Unfortunately, it is not something software engineers learn in schools or are specifically mentored about.

Below is a detailed guide on how to conduct a code review from both the perspective of the author and the reviewer.

Author Perspective

  1. Keep your pull request small. This is the most important advice in this post. Large pull requests with a lot of changes are hard to review and are always punted for later. Once deployed, they are harder to debug, monitor and rollback. Similar to the one class one responsibility concept, aim to have your pull request also do just one change at a time.

  2. Have a structured outline. Start with a clear and concise title. This is what shows up in the git log. In the description, it is important to cover the below sections: What?, Why? + Context + Ticket, How is it tested? and Reviewers.

  3. Help the reviewer help you. Add screenshots if it is a UI or front end change, curl requests/responses if it is a backend change, and add line comments on code diffs when more context is needed. Show the reviewers that the changes have been well tested. This will give them more confidence to stamp and approve the PR

  4. Avoid having the PR grow in size. A lot of time reviewers would take the opportunity to ask you for a refactoring while you are touching a certain area of the code. This is a legit comment. However, doing the refactoring in the same PR will make it bigger and doing more than one change at a time. This is to be avoided at all cost. One thing you can do instead is promise to do a fast follow in a new PR to address the refactoring comment and make sure to really do it later to build credibility in your organization.

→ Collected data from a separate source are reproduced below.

Lemma enumerate_in_rev i l r : In r l -> exists x, In x (enumerate_from i l) /\ rr_row x = r.
Proof.
  intros Hin. rewrite <- (enumerate_rows i l) in Hin. apply in_map_iff in Hin as (x & <- & Hx).
  by exists x.
Qed.

(** A project of the catalog whose entry in the shown list is whitelisted
    and not blacklisted is displayed whatever the list's filters say,
    when the list has no limit. *)
Theorem whitelisted_shown dr u lists ps param res l p e :
  project_list dr u lists ps param = inr res ->
  selected_list res = Some l -> limit l = None ->
  In p ps -> pl_entries l !! p_id p = Some e ->
  is_whitelisted e = true -> is_blacklisted e = false ->
  exists x, In x (project_rows res) /\ r_project (rr_row x) = p.
Proof.
  intros H Hl Hlim Hin He Hw Hb.
  destruct (project_list_inv _ _ _ _ _ _ H) as (rows & Hr & Hlr & Hpr).
  rewrite Hl in Hlr. cbn [sel_limit] in Hlr. rewrite Hlim in Hlr.
  rewrite Hlr in Hpr. cbn [apply_limit] in Hpr.
  destruct (listing_rows_spec _ _ _ _ Hr) as [Hf _].
  rewrite Hl in Hr. unfold listing_rows in Hr. cbn [sel_filter_config sel_entries] in Hr.
  pose proof (build_rows_defined _ _ _ _ _ _ _ p Hr Hin) as Hdef. rewrite He in Hdef.
  assert (include_project (Some l) (filter_config l)
            (truthy (fc_get (filter_config l) "whitelist_only")) (Some e) p = Some true) as Hinc.
  { revert Hdef. unfold include_project. cbn [entry_flag]. rewrite Hb, Hw.
    destruct (_project_matches_filter _ _); [|done]. intros _.
    by destruct (truthy _). }
  rewrite <- He in Hinc.
  destruct (build_rows_includes _ _ _ _ _ _ _ _ Hr Hin Hinc) as (r & Hrin & Hrp).
  assert (In r (order_rows (effective_sort_field (show_scores res) (sel_sort_field (selected_list res)))
                 (sel_sort_desc (selected_list res)) rows)) as Hro.
  { eapply Permutation_in; [symmetry; eapply order_rows_perm; exact Hf|exact Hrin]. }
  destruct (enumerate_in_rev 1 _ _ Hro) as (x & Hx & Hxr). exists x. rewrite Hpr, <- Hrp, <- Hxr.
  by split.
Qed.

Lemma whitelisted_shown_witness :
  exists res,
    project_list Sample.exact Sample.admin [Sample2.wl_only]
      [Sample.pA; Sample.pB] (Some "picks") = inr res /\
    exists x, In x (project_rows res) /\ r_project (rr_row x) = Sample.pA.
Proof.
  eexists. split; [reflexivity|].
  apply (whitelisted_shown Sample.exact Sample.admin [Sample2.wl_only]
           [Sample.pA; Sample.pB] (Some "picks") _ Sample2.wl_only Sample.pA
           (mkEntry true false None)); try reflexivity.
  simpl. left. reflexivity.
Defined.

Lemma build_rows_no_list dr wl ps :
  build_rows dr None ∅ wl ∅ ps =
  Some (map (fun p => mkRow p None (project_attributes p) (row_summary dr p)) ps).
Proof.
  induction ps as [|p ps IH]; simpl; [done|]. rewrite lookup_empty. simpl. by rewrite IH.
Qed.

  5. Be open for feedback. It is possible for the most experienced software engineers to go in a blind spot or end up with a non optimal implementation. Having an open mindset and understanding the feedback provided in the code review will go a long way in improving the quality of the pull requests. Treat code reviews as gift rather than a burden.

Reviewer Perspective

  1. Do not auto approve pull requests. If you do not have enough bandwidth to deep dive on the pull requests and spend time understanding it and reviewing, do not be a reviewer. Auto approving with a LGTM (Looks good to me) without a proper review is worse than not reviewing at all. On the opposite side on this, do not be too slow to code reviews, answer comments, etc… The code author is most probably blocked and waiting for your stamp.

  2. Do not start reviewing unpolished pull requests. If you are going to spend time reviewing the PR, it should be ready and in a reviewable state. Make sure the PR is ready, small in size, tested and is passing the build before you start investing time in reviewing it.

  3. Be respectful and friendly. Put your comments in forms of suggestions and questions. Instead of saying move this logic to a new class say looks like this class is doing a lot. Should this logic be in a new class? This keeps the review friendly and constructive.

  4. Pay special attention to non reversible decisions. All code changes are important but pay special attention for things that cannot be reverted such as new endpoints, new dependencies, public methods, etc…

  5. Stamp with comments when needed. If you do not have a strong opinion on a certain comment or is a minor comment (usually preambled with nit), write it and then approve/stamp the PR. This will leave it up to the author discretion to either address the comment or not.

So what should you look for as a reviewer?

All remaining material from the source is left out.